Denise E. Antolini, The Moon Court's Environmental Review Jurisprudence: Throwing Open the Courthouse Doors to Beneficial Public Participation, 33 U. Haw. L. Rev. 581, 582 (2011) (footnotes omitted).
We commented on the Hawaii court's loose environmental standing rules in this post, which Professor Antolini cited as us "criticiz[ing] [the doctrine] as 'throwing open the barn door after the horses have been let out.'" Id. at 607 & n. 190. We stand by that assessment, since in Hawaii environment cases, plaintiff standing is pretty much an exercise in clever pleading and not a realistic check on the courts becoming entwined in policy disputes. And it's been that way for a while.

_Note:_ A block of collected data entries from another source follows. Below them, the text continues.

(** [index] always renders the page: the branch that stands for [imwrite]
    raising on a missing buffer is never taken. *)
Lemma index_renders request w :
  ∃ error url, (index secure_filename request w).1 = Template error url.
Proof.
  destruct request as [|[parts|]]; [by eexists _, _| |by eexists _, _].
  unfold index. unfold bind at 1.
  destruct (save_uploads _ _ _ _) as [image_paths w1].
  destruct (_ <? 2); [by eexists _, _|].
  unfold bind at 1. rewrite stitch_images_run. cbv zeta.
  destruct (_ <? 2); [by eexists _, _|].
  destruct (negb _); by eexists _, _.
Qed.

End Pipeline.

(** ** Retrieval *)

Lemma prefix_contains c p s :
  String.prefix p s = true -> contains c p = true -> contains c s = true.
Proof.
  revert s. induction p as [|a p IH]; intros s; [done|].
  destruct s as [|b s]; [done|]. cbn.
  destruct (ascii_dec a b) as [->|]; [|done].
  intros Hp. destruct (Ascii.eqb b c); [done|]. by apply IH.
Qed.

Lemma safe_join_plain directory name :
  contains "/" name = false -> name ≠ ".." ->
  safe_join directory name = Some (path_join directory name).
Proof.
  intros Hslash Hdots. unfold safe_join.
  destruct (String.eqb_spec name ".."); [done|]. cbn [orb].
  destruct (String.prefix "../" name) eqn:Hup.
  { apply (prefix_contains "/") in Hup; [congruence|done]. }
  destruct (String.prefix "/" name) eqn:Hroot; [|done].
  apply (prefix_contains "/") in Hroot; [congruence|done].
Qed.

Section Retrieval.
Context `{Host}.

(** What [Flask] reads under [path], taken from the application's root. *)
Definition served_from_root (w : World) (path : string) : Response :=
  match match app_root with
        | AtCwd => files w !! path
        | Elsewhere fs => fs !! path
        end with
  | Some data => SendFile data "image/jpeg"
  | None => NotFound
  end.
(** C6 (fallback order).  Whatever the message and the configured list,
    the router attempts the targets in the configured order, one after
    the other from the first, none skipped and none twice; every attempt
    but the last one made has failed, so nothing is attempted after a
    success; and it stops before the end of the list only on a success,
    which it acknowledges as accepted.  So when the targets before [t]
    reject and [t] accepts, the attempts are exactly those targets and
    then [t], and none of the targets after [t]: with targets A, B, C
    where A and B reject and C accepts, A, then B, then C. *)
Theorem fallback_order (r : Fallback.Router W) orig w :
  (exists errs o,
      fst (fst (Fallback.route r orig w))
      = zip (seq 0 (length errs)) (Fallback.Failed <$> errs)
          ++ [(length errs, o)] /\
      (length errs <= length (Fallback.others r))%nat /\
      if Fallback.succeeded o
      then snd (fst (Fallback.route r orig w)) = Fallback.accepted
      else length errs = length (Fallback.others r)) /\
  (forall pre errs t post,
      Fallback.targets_of r = pre ++ t :: post ->
      Forall2 (Fallback.rejects orig) pre errs ->
      Fallback.accepts orig t ->
      exists o w',
        Fallback.succeeded o = true /\
        Fallback.route r orig w
        = (zip (seq 0 (length pre)) (Fallback.Failed <$> errs)
             ++ [(length pre, o)],
           Fallback.accepted, w')).
Proof.
  split.
  - exact (route_from_shape orig (Fallback.others r) 0 (Fallback.first r) w).
  - intros pre errs t post Htargets Hpre Ht. unfold Fallback.route.
    apply (route_from_first_accept orig t post pre 0 errs w r Hpre Ht).
    rewrite <- Htargets. by destruct r.
Qed.

(** C7 (fallback exhaustion).  When every one of the N >= 1 targets
    rejects, the router has attempted all of them in order and resolves
    the transaction as rejected with the error of the last target; that
    error is the only one in the acknowledgement. *)
Theorem fallback_exhausted (targets : list (Fallback.Target W))
    (errs : list Fallback.error) (r : Fallback.Router W) orig w :
  Forall2 (Fallback.rejects orig) targets errs ->
  Fallback.NewFallback targets = Some r ->
  exists e w',
    last errs = Some e /\
    Fallback.route r orig w
    = (zip (seq 0 (length targets)) (Fallback.Failed <$> errs),
       Fallback.rejected e, w').
Proof.
  intros Hall Hr. destruct targets as [|t rest]; [discriminate|].
  cbn in Hr. injection Hr as <-. unfold Fallback.route.
  exact (route_from_all_reject orig rest 0 t errs w Hall).
Qed.

End FallbackRouter.

Section FallbackScenarios.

The article is a quick and enjoyable read, and even contains a few "locals only" touches that we appreciate, including this passage:
The story of the Superferry itself after Justice Duffy’s blockbuster decision is a legal, political, economic, and social tale almost beyond belief. The controversy included protests in the water and on land, heated and over-heated debates in high circles, a circuit court injunction against Superferry operations, painful legislative arm-twisting, a gubernatorial power-grab, a dissolved injunction, headlines galore, and neighbors arguing with neighbors in Longs Drugs.
Id. at 608. You know you're from Hawaii if you get the Longs reference.
The article concludes with a reference to the court's opinion in County of Hawaii v. Ala Loop Homeowners, 235 P.3d 1103 (Haw. 2010), suggesting that because it was authored by current Chief Justice Mark Recktenwald, the "judicial generosity toward citizen participation" so pronounced in the Moon era will continue "for the foreseeable future." Id. at 634.